No. Er . . .”
Eve tried to shake the feeling he was making this part up as he went along.
“My aunt,” he said finally, “has rearranged a few appointments so she can help me. Which means your only remaining duties today are afternoon tea. If you need anything, I’m usually in my office. But I’ll probably be very busy so you might not find me there or, you know, I might not answer when you knock.” With that, he turned away from the counter and stalked toward the door.
“Okay,” Eve said. “Erm . . . Jacob, are you—?”
He left.
* * *
Eve had intended to keep the details of yesterday’s disastrous interview private, which is to say, completely off her family’s radar. But later that day, she made the fatal mistake of calling her sisters for a post-shopping phone call that quickly veered from the price of a decent bra (astronomical) to Eve’s latest goings-on. After a valiant three minutes of prevarication, she unfortunately sang like a canary.

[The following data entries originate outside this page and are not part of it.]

(* ===== verification/EventQueue.v ===== *)
(** * The event queue of the simulator

    Models [class Event] and [class EventQueue] of [sim/eventq.hh],
    [sim/eventq.cc] and [sim/eventq_impl.hh], and the loop [doSimLoop] of
    [sim/simulate.cc].  Events are objects of a heap that the queue links with
    two pointers, as in the code: the events of the same tick and priority form a
    stack along [nextInBin], and only the top of a stack has a valid [nextBin].
    One queue and one thread are modelled ([inParallelMode] is false), with the
    default memory management of events; signals that interrupt the loop are
    not. *)

From S2P Require Import Prelude Common.

Module EventQueue.
Definition Squashed : Z := 0x0001.
Definition Scheduled : Z := 0x0002.
Definition Managed : Z := 0x0004.
Definition IsExitEvent : Z := 0x0010.
Definition IsMainQueue : Z := 0x0020.
Definition PublicWrite : Z := 0x001d.
Definition Initialized : Z := 0x7a40.
Definition InitMask : Z := 0xffc0.

Record Event := mkEvent {
  nextBin : option nat;
  nextInBin : option nat;
  when : Z;
  priority : Z;
  flags : Z
}.

Definition with_nextBin p e := mkEvent p (nextInBin e) (when e) (priority e) (flags e).
Definition with_nextInBin p e := mkEvent (nextBin e) p (when e) (priority e) (flags e).
Definition with_when w e := mkEvent (nextBin e) (nextInBin e) w (priority e) (flags e).
Definition with_flags f e := mkEvent (nextBin e) (nextInBin e) (when e) (priority e) f.

Definition scheduled (e : Event) : bool := is_flag_set (flags e) Scheduled.
Definition squashed (e : Event) : bool := is_flag_set (flags e) Squashed.
Definition isManaged (e : Event) : bool := is_flag_set (flags e) Managed.
Definition isExitEvent (e : Event) : bool := is_flag_set (flags e) IsExitEvent.
Definition initialized (e : Event) : bool := Z.land (flags e) InitMask =? Initialized.

(** [operator<], [operator<=], [operator==] and [operator!=] of events. *)
Definition lt (l r : Event) : bool :=
  (when l <? when r) || ((when l =? when r) && (priority l <? priority r)).
Definition le (l r : Event) : bool :=
  (when l <? when r) || ((when l =? when r) && (priority l <=? priority r)).
Definition eq (l r : Event) : bool := (when l =? when r) && (priority l =? priority r).
Definition ne (l r : Event) : bool := negb (when l =? when r) || negb (priority l =? priority r).

(** The queue with the events that exist, by address. *)
Record t := mk { events : gmap nat Event; head : option nat; curTick : Z }.

Definition with_events h s := mk h (head s) (curTick s).
Definition setCurTick (newVal : Z) (s : t) : t := mk (events s) (head s) newVal.

Definition new : t := mk ∅ None 0.

(** An update of the object behind a pointer. *)
Definition update (p : nat) (f : Event -> Event) (h : gmap nat Event) : res (gmap nat Event) :=
  e ← deref (h !! p); Ok (<[p := f e]> h).

(** [Event::Event] at a fresh address. *)
Definition create (p : nat) (pri f : Z) (s : t) : res t :=
  assert_that (Z.land f (Z.lnot PublicWrite) =? 0) ;;
  Ok (with_events (<[p := mkEvent None None 0 pri (Z.lor Initialized f)]> (events s)) s).

(** ** Links *)

Definition insertBefore (event : nat) (curr : option nat) (h : gmap nat Event) :
    res (gmap nat Event) :=
  match curr with
  | None => update event (fun e => with_nextInBin None (with_nextBin None e)) h
  | Some c =>
      e ← deref (h !! event);
      ec ← deref (h !! c);
      if lt e ec then update event (fun e => with_nextInBin None (with_nextBin (Some c) e)) h
      else update event (fun e => with_nextInBin (Some c) (with_nextBin (nextBin ec) e)) h
  end.

(** The loop [while (curr && *curr < *event)] of [insert] and [remove]. *)
Fixpoint walk (fuel : nat) (e : Event) (prev : nat) (curr : option nat) (h : gmap nat Event) :
    res (nat * option nat) :=
  match curr with
  | None => Ok (prev, None)
  | Some c =>
      ec ← deref (h !! c);
      if lt ec e then
        match fuel with
        | O => Fail OutOfFuel
        | S fuel => walk fuel e c (nextBin ec) h
        end
      else Ok (prev, Some c)
  end.

Definition insert (event : nat) (s : t) : res t :=
  e ← deref (events s !! event);
  match head s with
  | None =>
      h ← insertBefore event None (events s);
      Ok (mk h (Some event) (curTick s))
  | Some hd =>
      ehd ← deref (events s !! hd);
      if le e ehd then
        h ← insertBefore event (Some hd) (events s);
        Ok (mk h (Some event) (curTick s))
      else
        '(prev, curr) ← walk (size (events s)) e hd (nextBin ehd) (events s);
        h ← insertBefore event curr (events s);
        h ← update prev (with_nextBin (Some event)) h;
        Ok (mk h (head s) (curTick s))
  end.

(** The loop [while (event != next)] of [removeItem], from the element [curr]. *)
Fixpoint unlink (fuel : nat) (event curr : nat) (next : option nat) (h : gmap nat Event) :
    res (gmap nat Event) :=
  match next with
  | None => Fail Panic
  | Some n =>
      en ← deref (h !! n);
      if (event =? n)%nat then update curr (with_nextInBin (nextInBin en)) h
      else
        match fuel with
        | O => Fail OutOfFuel
        | S fuel => unlink fuel event n (nextInBin en) h
        end
  end.

Definition removeItem (event top : nat) (h : gmap nat Event) : res (gmap nat Event * option nat) :=
  et ← deref (h !! top);
  if (event =? top)%nat then
    match nextInBin et with
    | None => Ok (h, nextBin et)
    | Some next => h ← update next (with_nextBin (nextBin et)) h; Ok (h, Some next)
    end
  else h ← unlink (size h) event top (nextInBin et) h; Ok (h, Some top).

Definition remove (event : nat) (s : t) : res t :=
  match head s with
  | None => Fail Panic
  | Some hd =>
      e ← deref (events s !! event);
      ehd ← deref (events s !! hd);
      if eq ehd e then
        '(h, hd) ← removeItem event hd (events s);
        Ok (mk h hd (curTick s))
      else
        '(prev, curr) ← walk (size (events s)) e hd (nextBin ehd) (events s);
        match curr with
        | None => Fail Panic
        | Some c =>
            ec ← deref (events s !! c);
            panic_if (ne ec e) ;;
            '(h, top) ← removeItem event c (events s);
            h ← update prev (with_nextBin top) h;
            Ok (mk h (head s) (curTick s))
        end
  end.

(** ** Scheduling *)

Definition change (event : nat) (f : Event -> Event) (s : t) : res t :=
  h ← update event f (events s); Ok (with_events h s).

(** [Event::release]: a managed event that is not scheduled again is deleted. *)
Definition release (event : nat) (s : t) : res t :=
  e ← deref (events s !! event);
  Ok (if isManaged e && negb (scheduled e) then with_events (delete event (events s)) s else s).

Definition schedule (event : nat) (w : Z) (s : t) : res t :=
  assert_that (curTick s <=? w) ;;
  e ← deref (events s !! event);
  assert_that (negb (scheduled e)) ;;
  assert_that (initialized e) ;;
  s ← change event (with_when w) s;
  s ← insert event s;
  change event (fun e => with_flags (set_flag (flags e) Scheduled) e) s.

Definition deschedule (event : nat) (s : t) : res t :=
  e ← deref (events s !! event);
  assert_that (scheduled e) ;;
  assert_that (initialized e) ;;
  s ← remove event s;
  s ← change event (fun e => with_flags (unset_flag (unset_flag (flags e) Squashed) Scheduled) e) s;
  release event s.

Definition reschedule (event : nat) (w : Z) (always : bool) (s : t) : res t :=
  assert_that (curTick s <=? w) ;;
  e ← deref (events s !! event);
  assert_that (always || scheduled e) ;;
  assert_that (initialized e) ;;
  s ← (if scheduled e then remove event s else Ok s);
  s ← change event (with_when w) s;
  s ← insert event s;
  change event (fun e => with_flags (set_flag (unset_flag (flags e) Squashed) Scheduled) e) s.

Definition squash (event : nat) (s : t) : res t :=
  change event (fun e => with_flags (set_flag (flags e) Squashed) e) s.

(** ** Service *)

(** The first part of [serviceOne]: the head leaves the queue. *)
Definition pop (s : t) : res (nat * t) :=
  event ← deref (head s);
  e ← deref (events s !! event);
  s ← change event (fun e => with_flags (unset_flag (flags e) Scheduled) e) s;
  match nextInBin e with
  | Some next =>
      h ← update next (with_nextBin (nextBin e)) (events s);
      Ok (event, mk h (Some next) (curTick s))
  | None => Ok (event, mk (events s) (nextBin e) (curTick s))
  end.

Section Service.
(** [W] is the state of the simulated objects and [process] runs the handler of
    an event, which changes that state and calls the queue. *)
Context {W : Type} (process : nat -> W -> t -> res (W * t)).

Definition serviceOne (w : W) (s : t) : res (option nat * W * t) :=
  '(event, s) ← pop s;
  e ← deref (events s !! event);
  if squashed e then
    s ← change event (fun e => with_flags (unset_flag (flags e) Squashed) e) s;
    s ← release event s;
    Ok (None, w, s)
  else
    '(w, s) ← process event w (setCurTick (when e) s);
    e ← deref (events s !! event);
    if isExitEvent e then
      assert_that (negb (isManaged e) || negb (is_flag_set (flags e) IsMainQueue)) ;;
      Ok (Some event, w, s)
    else s ← release event s; Ok (None, w, s).

Definition nextTick (s : t) : res Z :=
  hd ← deref (head s); e ← deref (events s !! hd); Ok (when e).

(** [doSimLoop]: a round per unit of [fuel]. *)
Fixpoint doSimLoop (fuel : nat) (w : W) (s : t) : res (nat * W * t) :=
  match fuel with
  | O => Fail OutOfFuel
  | S fuel =>
      assert_that (bool_decide (is_Some (head s))) ;;
      n ← nextTick s;
      assert_that (curTick s <=? n) ;;
      '(exit_event, w, s) ← serviceOne w s;
      match exit_event with
      | Some e => Ok (e, w, s)
      | None => doSimLoop fuel w s
      end
  end.

Fixpoint serviceEvents (fuel : nat) (until : Z) (w : W) (s : t) : res (W * t) :=
  match fuel with
  | O => Fail OutOfFuel
  | S fuel =>
      if bool_decide (head s = None) then Ok (w, setCurTick until s)
      else
        n ← nextTick s;
        if until <? n then Ok (w, setCurTick until s)
        else '(_, w, s) ← serviceOne w s; serviceEvents fuel until w s
  end.
End Service.

(** ** Traversal *)

(** The loops of [dump] and [debugVerify]: the events in the order of the queue. *)
Fixpoint stack (fuel : nat) (p : option nat) (h : gmap nat Event) : res (list nat) :=
  match p, fuel with
  | None, _ => Ok []
  | Some _, O => Fail OutOfFuel
  | Some p, S fuel => e ← deref (h !! p); l ← stack fuel (nextInBin e) h; Ok (p :: l)
  end.

Fixpoint stacks (fuel : nat) (p : option nat) (h : gmap nat Event) : res (list nat) :=
  match p, fuel with
  | None, _ => Ok []
  | Some _, O => Fail OutOfFuel
  | Some p, S fuel =>
      e ← deref (h !! p);
      l ← stack (size h) (Some p) h;
      ls ← stacks fuel (nextBin e) h;
      Ok (l ++ ls)
  end.

Definition dump (s : t) : res (list nat) := stacks (size (events s)) (head s) (events s).

(** One event of [debugVerify]: the tick, the priority and the addresses seen
    before; [None] is its result [false]. *)
Definition verify_event (h : gmap nat Event) (p : nat) (st : option (Z * Z * gset nat)) :
    res (option (Z * Z * gset nat)) :=
  match st with
  | None => Ok None
  | Some (time, prio, seen) =>
      e ← deref (h !! p);
      Ok (if when e <? time then None
          else if (when e =? time) && (priority e <? prio) then None
          else if bool_decide (p ∈ seen) then None
          else Some (when e, priority e, {[ p ]} ∪ seen))
  end.

Definition debugVerify (s : t) : res bool :=
  l ← dump s;
  st ← for_each l (verify_event (events s)) (Some (0, 0, ∅));
  Ok (bool_decide (is_Some st)).
End EventQueue.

“Oh, Eve,” Danika said. “You can always be relied upon for an interesting story. Really, with you to live through vicariously, Chloe and I barely need to leave the house.”
“And a good thing, too,” Chloe murmured absently, “because I’m far too busy to bother.”
For some reason, the word busy made Eve think of Jacob. Too many things were making her think of Jacob, at present—probably because his sudden disappearance earlier had jabbed at an old and much-disturbed scar.
Eve hefted the shopping bags weighing down her arms—she really needed to start working out, if her current exhaustion was any indication—and continued the uphill trek back to Castell Cottage. “I should stop telling you two my stories, then,” she said, “because you both need to get a bloody life.”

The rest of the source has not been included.